» **Work task**
Every line from the one that contains "(** A round of [udpListen]: the" to the end of the records must be restated word for word. No other line belongs in the answer.

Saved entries
»»

(* ===== verification/Exchange.v ===== *)
(** Two nodes on a stream: what one side's [sendUserMsg], [pushPullNode] and
    [sendPingAndWaitForAck] and the other side's [handleConn] do together. *)

From S2P Require Import Prelude Msgpack Wire Timing Treap Queue NetAddr Nodes Events Packet State Lifecycle Membership Protocol Merge Security Checksum HostPort Acks Net Streams Ingest.

(** ** Specification *)

(** The receiver is set up to read what the sender writes: the same label, and
    every message sealed by the sender opens. *)
Record understood {LZ : LZW} {GC : GCM} (cfgS : Config) (ncS : NetConfig) (nonceS : Z -> bytes) (ncR : NetConfig) : Prop := {
  un_label : nc_Label ncR = nc_Label ncS;
  un_reads : forall i msg wire, streamBytes cfgS ncS (nonceS i) msg (nc_Label ncS) = Some (Ok wire) ->
    reads_from ncS ncR (nonceS i) wire (nc_Label ncS);
}.

(** A network that delivers a stream's bytes in non-empty pieces. *)
Definition delivers (cut : bytes -> list bytes) : Prop := forall b, concat (cut b) = b /\ Forall (fun chunk => chunk <> []) (cut b).

(** The user state of a node, and as its peer reads it. *)
Definition localUser {G D} {GC : GCM} `{Delegates D} (nc : NetConfig) (x : Net (G := G) (D := D)) (join : bool) : bytes :=
  if nc_Delegate nc then (DelegateLocalState join (x_delegate x)).1 else [].
Definition userState (b : bytes) : slice := match b with [] => None | _ => Some b end.
(* ===== verification/Cluster.v ===== *)
(** A cluster: nodes that gossip, exchange their states, suspect each other and
    serve their users, over a network that loses, repeats, delays and reorders
    what it carries but does not make it up.

    What was ever sent stays in the network and can be delivered any number of
    times. Gossip is carried as the bytes that [getBroadcasts] hands out and is
    received by [handleQueued]; states are carried as what [sendLocalState] puts
    on the wire, which [Exchange] shows to arrive, and are merged by
    [mergeState]. *)

From S2P Require Import Prelude Msgpack Wire Treap Timing Queue NetAddr Nodes Events Packet State Lifecycle Membership Beliefs Typing Protocol Merge Security HostPort Acks Net Streams Ingest.

(** ** The system *)

Section System.
Context {G : Type} {RG : Rand G} {ML : MathLog} {GC : GCM} {D : Type} {DL : Delegates D}.
Context (cfgOf : string -> Config) (ncOf : string -> NetConfig).
Implicit Types m : Memberlist (G := G).
Implicit Types x : Net (G := G) (D := D).

Record cluster := MkCluster {
  cl_nodes : gmap string (Net (G := G) (D := D));
  cl_gossip : list bytes;
  cl_states : list (list PushNodeState);
}.
Implicit Types C : cluster.

Inductive event :=
| EDeliver (p : string) (i : nat) (from : bytes)       (* the [i]th gossip reaches [p] *)
| EMerge (p : string) (i : nat)                        (* the [i]th state reaches [p] *)
| ESuspect (p q : string) (inc : Z)                    (* a probe of [q] by [p] fails *)
| EGossip (p : string) (overhead limit : Z)            (* [p] sends broadcasts *)
| EPush (p : string)                                   (* [p] sends its state *)
| ELocal (p : string) (i : input).                     (* a timer or a call of the user *)

(** The inputs of a node that come from itself, with values as its callers may
    give them; an announcement is of an incarnation number drawn before. *)
Definition ownInput m (i : input) : bool :=
  match i with
  | InExpire _ | InCallback _ | InReset | InDraw | InLeave _ | InShutdown | InFinish => true
  | InUpdate meta _ _ => len (slice_bytes meta) <=? MaxFieldBytes
  | InAnnounce inc addr _ meta _ =>
      (0 <=? inc) && (inc <=? m_incarnation m) && (len (slice_bytes addr) <=? MaxFieldBytes) && (len (slice_bytes meta) <=? MaxFieldBytes)
  | InAlive _ | InSuspect _ | InDead _ | InMerge _ => false
  end.
(* ===== verification/Detect.v ===== *)
(** What the periodic work guarantees: every member is probed, a node that
    answers is not suspected and one that is silent is, gossip fits its
    packets, and none of it can fail. *)

From S2P Require Import Prelude Msgpack Wire Timing Treap Queue NetAddr Nodes Events Packet State Lifecycle Membership Protocol Merge Security Checksum HostPort Acks Net Streams Ingest Exchange Probe.

(** ** Lemmas: nothing fails *)

Section Total.
Context {G : Type} {RG : Rand G} {RL : RandLaws G} {ML : MathLog} {LZ : LZW} {GC : GCM} {TR : Transport} {D : Type} {DL : Delegates D}.
Context (cfg : Config) (nc : NetConfig) (pb : ProbeConfig) (nonceAt : Z -> bytes) (errorText : streamError -> string).
Implicit Types x : Net (G := G) (D := D).

(** Sizes that are no configuration errors. *)
Record probe_config_ok : Prop := {
  pc_indirect : 0 <= pb_IndirectChecks pb <= MaxInt32;
  pc_gossip : 0 <= pb_GossipNodes pb <= MaxInt32;
  pc_pushPull : pb_PushPullConcurrency pb <= MaxInt32;
}.
(* ===== verification/NetTransport.v ===== *)
(** The standard transport, [src/net_transport.go], and the address it
    advertises, [src/netaddr.go].

    Sockets of the system are numbers; which ones are open is the state. What
    the system answers to a call is an argument, and so are the interfaces of
    the host. *)

From S2P Require Import Prelude NetAddr HostPort.

Definition udpPacketBufSize : Z := 65536.
Definition udpRecvBufSize : Z := 2 * 1024 * 1024.
Definition maxUDPPayloadSize : Z := 65507.

(** ** The system *)

(** The answers to the call that would open socket [i]: the address and port a
    TCP listener is bound to, whether a UDP listener could be bound, and
    whether a receive buffer of that size could be set. *)
Class Sockets := {
  ListenTCP : Z -> slice -> Z -> option (bytes * Z);
  ListenUDP : Z -> slice -> Z -> bool;
  SetReadBuffer : Z -> Z -> bool;
}.

(** A listener is bound to the port asked for, or, for port 0, to a free one. *)
Class SocketLaws `{Sockets} := {
  ListenTCP_port i ip port bound p : ListenTCP i ip port = Some (bound, p) -> (port <> 0 -> p = port) /\ p <> 0;
}.

Record sockets := MkSockets { sk_next : Z; sk_open : list Z }.

Definition openSocket (s : sockets) : Z * sockets := (sk_next s, MkSockets (sk_next s + 1) (sk_open s ++ [sk_next s])).
Definition closeSockets (s : sockets) (ids : list Z) : sockets :=
  MkSockets (sk_next s) (List.filter (fun i => negb (bool_decide (i ∈ ids))) (sk_open s)).

(** ** Listeners *)

Record tcpListener := TcpListener { ln_id : Z; ln_ip : bytes; ln_port : Z }.

Record NetTransport := MkNetTransport {
  nt_BindAddrs : list string;
  nt_tcpListeners : list tcpListener;
  nt_udpListeners : list Z;
}.

Inductive listenError := NoBindAddress | TCPListenFailed (addr : string) (port : Z) | UDPListenFailed (addr : string) (port : Z) | RecvBufFailed (id : Z).

Section Transport.
Context {OS : Sockets}.

(** The loop of [setUDPRecvBuf]: the size that was set. *)
Fixpoint recvBufLoop (fuel : nat) (id size : Z) : option Z :=
  match fuel with
  | O => None
  | S fuel =>
      if size >? 0 then
        if SetReadBuffer id size then Some size else recvBufLoop fuel id (size / 2)
      else None
  end.
Definition setUDPRecvBuf (id : Z) : option Z := recvBufLoop 64 id udpRecvBufSize.

(** The loop over the addresses: the port of the first listener is applied to
    everything else when none was given. *)
Fixpoint listenAll (s : sockets) (tcp : list tcpListener) (udp : list Z) (port : Z) (addrs : list string)
    : sockets * list tcpListener * list Z * option listenError :=
  match addrs with
  | [] => (s, tcp, udp, None)
  | addr :: addrs =>
      let ip := ParseIP (str2b addr) in
      match ListenTCP (sk_next s) ip port with
      | None => (s, tcp, udp, Some (TCPListenFailed addr port))
      | Some (bound, p) =>
          let '(id, s) := openSocket s in
          let tcp := tcp ++ [TcpListener id bound p] in
          let port := if port =? 0 then p else port in
          if ListenUDP (sk_next s) ip port then
            let '(uid, s) := openSocket s in
            match setUDPRecvBuf uid with
            | None => (s, tcp, udp, Some (RecvBufFailed uid))
            | Some _ => listenAll s tcp (udp ++ [uid]) port addrs
            end
          else (s, tcp, udp, Some (UDPListenFailed addr port))
      end
  end.

(** [Shutdown], of the listeners the transport knows. *)
Definition shutdownTransport (s : sockets) (t : NetTransport) : sockets :=
  closeSockets (closeSockets s (map ln_id (nt_tcpListeners t))) (nt_udpListeners t).

Definition NewNetTransport (s : sockets) (bindAddrs : list string) (bindPort : Z) : result listenError NetTransport * sockets :=
  match bindAddrs with
  | [] => (Err NoBindAddress, s)
  | _ =>
      let '(s, tcp, udp, e) := listenAll s [] [] bindPort bindAddrs in
      let t := MkNetTransport bindAddrs tcp udp in
      match e with
      | Some e => (Err e, shutdownTransport s t)
      | None => (Ok t, s)
      end
  end.
End Transport.

(** An index out of range panics. *)
Definition GetAutoBindPort (t : NetTransport) : option Z := ln_port <$> nt_tcpListeners t !! 0%nat.

(** ** The address to advertise *)

#[global] Instance Addr_eq_dec : EqDecision Addr.
Proof. solve_decision. Defined.

(** [Addr.As16] *)
Definition As16 (a : Addr) : bytes := match a with Addr4 v => v4InV6Prefix ++ be 4 v | Addr6 v => be 16 v end.

(** An address of an interface: an IP network, or something else. *)
Inductive ifaceAddr := IfaceNet (ip : bytes) (bits : Z) | IfaceOther.
Record iface := Iface { if_up : bool; if_addrs : option (list ifaceAddr) }.

Definition unmapped (ip : bytes) : option Addr := Unmap <$> AddrFromSlice ip.

(** The source addresses of the two probes that could be dialled. *)
Definition defaultSources (probes : list (option bytes)) : list Addr := omap (fun p => ip ← p; unmapped ip) probes.

(** The addresses of one interface. *)
Fixpoint ifaceCandidates (defaultSrc : list Addr) (addrs : list ifaceAddr) (cands : list advertiseCandidate) (isDefault : bool)
    : list advertiseCandidate * bool :=
  match addrs with
  | [] => (cands, isDefault)
  | IfaceOther :: addrs => ifaceCandidates defaultSrc addrs cands isDefault
  | IfaceNet ip bits :: addrs =>
      match unmapped ip with
      | None => ifaceCandidates defaultSrc addrs cands isDefault
      | Some a => ifaceCandidates defaultSrc addrs (cands ++ [Candidate a bits false]) (isDefault || bool_decide (a ∈ defaultSrc))
      end
  end.

(** The candidates of all interfaces and the ranges of the default ones. *)
Fixpoint allCandidates (defaultSrc : list Addr) (ifaces : list iface) (cands : list advertiseCandidate) (defaultIfaces : list (nat * nat))
    : list advertiseCandidate * list (nat * nat) :=
  match ifaces with
  | [] => (cands, defaultIfaces)
  | i :: ifaces =>
      match if_up i, if_addrs i with
      | true, Some addrs =>
          let '(cands', isDefault) := ifaceCandidates defaultSrc addrs cands false in
          allCandidates defaultSrc ifaces cands' (if isDefault then defaultIfaces ++ [(length cands, length cands')] else defaultIfaces)
      | _, _ => allCandidates defaultSrc ifaces cands defaultIfaces
      end
  end.

Definition markDefault (cands : list advertiseCandidate) (range : nat * nat) : list advertiseCandidate :=
  imap (fun j c => if (range.1 <=? j)%nat && (j <? range.2)%nat then Candidate (c_addr c) (c_bits c) true else c) cands.

Definition privateAdvertiseAddr (ifaces : option (list iface)) (probes : list (option bytes)) : option Addr :=
  ifaces ← ifaces;
  let '(cands, defaultIfaces) := allCandidates (defaultSources probes) ifaces [] [] in
  pickAdvertiseAddr (fold_left markDefault defaultIfaces cands).

Inductive advertiseError := BadAdvertiseAddr | NoPrivateAddr.

(** [FinalAdvertiseAddr]; [private] is what [privateAdvertiseAddr] answers. *)
Definition advertiseAddr (t : NetTransport) (private : option Addr) (ip : string) (port : Z) : option (result advertiseError (bytes * Z)) :=
  if negb (String.eqb ip "") then
    Some (match ParseIP (str2b ip) with
          | None => Err BadAdvertiseAddr
          | Some a => Ok (match To4 a with Some ip4 => ip4 | None => a end, port)
          end)
  else
    bind ← nt_BindAddrs t !! 0%nat;
    if String.eqb bind "0.0.0.0" then
      match private with
      | None => Some (Err NoPrivateAddr)
      | Some a => advertisePort ← GetAutoBindPort t; Some (Ok (As16 a, advertisePort))
      end
    else
      ln ← nt_tcpListeners t !! 0%nat;
      advertisePort ← GetAutoBindPort t;
      Some (Ok (ln_ip ln, advertisePort)).

(** ** Receiving *)

Definition baseDelay : Z := 5000000.
Definition maxDelay : Z := 1000000000.

(** What [AcceptTCP] and [ReadFrom] return: a connection or a packet, or an
    error, with the shutdown flag as it is read after one. *)
Inductive accepted := Accepted (conn : Z) | AcceptFailed (shutdown : bool).

(** A round of [tcpListen]: [None] is the end, otherwise the new delay, the
    connection handed on and how long it sleeps. *)
Definition tcpListen (loopDelay : Z) (a : accepted) : option (Z * option Z * Z) :=
  match a with
  | AcceptFailed true => None
  | AcceptFailed false =>
      let d := if loopDelay =? 0 then baseDelay else loopDelay * 2 in
      let d := if d >? maxDelay then maxDelay else d in
      Some (d, None, d)
  | Accepted conn => Some (0, Some conn, 0)
  end.

Inductive received := Received (buf : bytes) | ReadFailed (shutdown : bool).

(** A round of [udpListen]: the packet handed on, if any. *)
Definition udpListen (r : received) : option (option bytes) :=
  match r with
  | ReadFailed true => None
  | ReadFailed false => Some None
  | Received buf => if len buf <? 1 then Some None else Some (Some buf)
  end.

««

» **Worked solution**
(** A round of [udpListen]: the packet handed on, if any. *)
Definition udpListen (r : received) : option (option bytes) :=
  match r with
  | ReadFailed true => None
  | ReadFailed false => Some None
  | Received buf => if len buf <? 1 then Some None else Some (Some buf)
  end.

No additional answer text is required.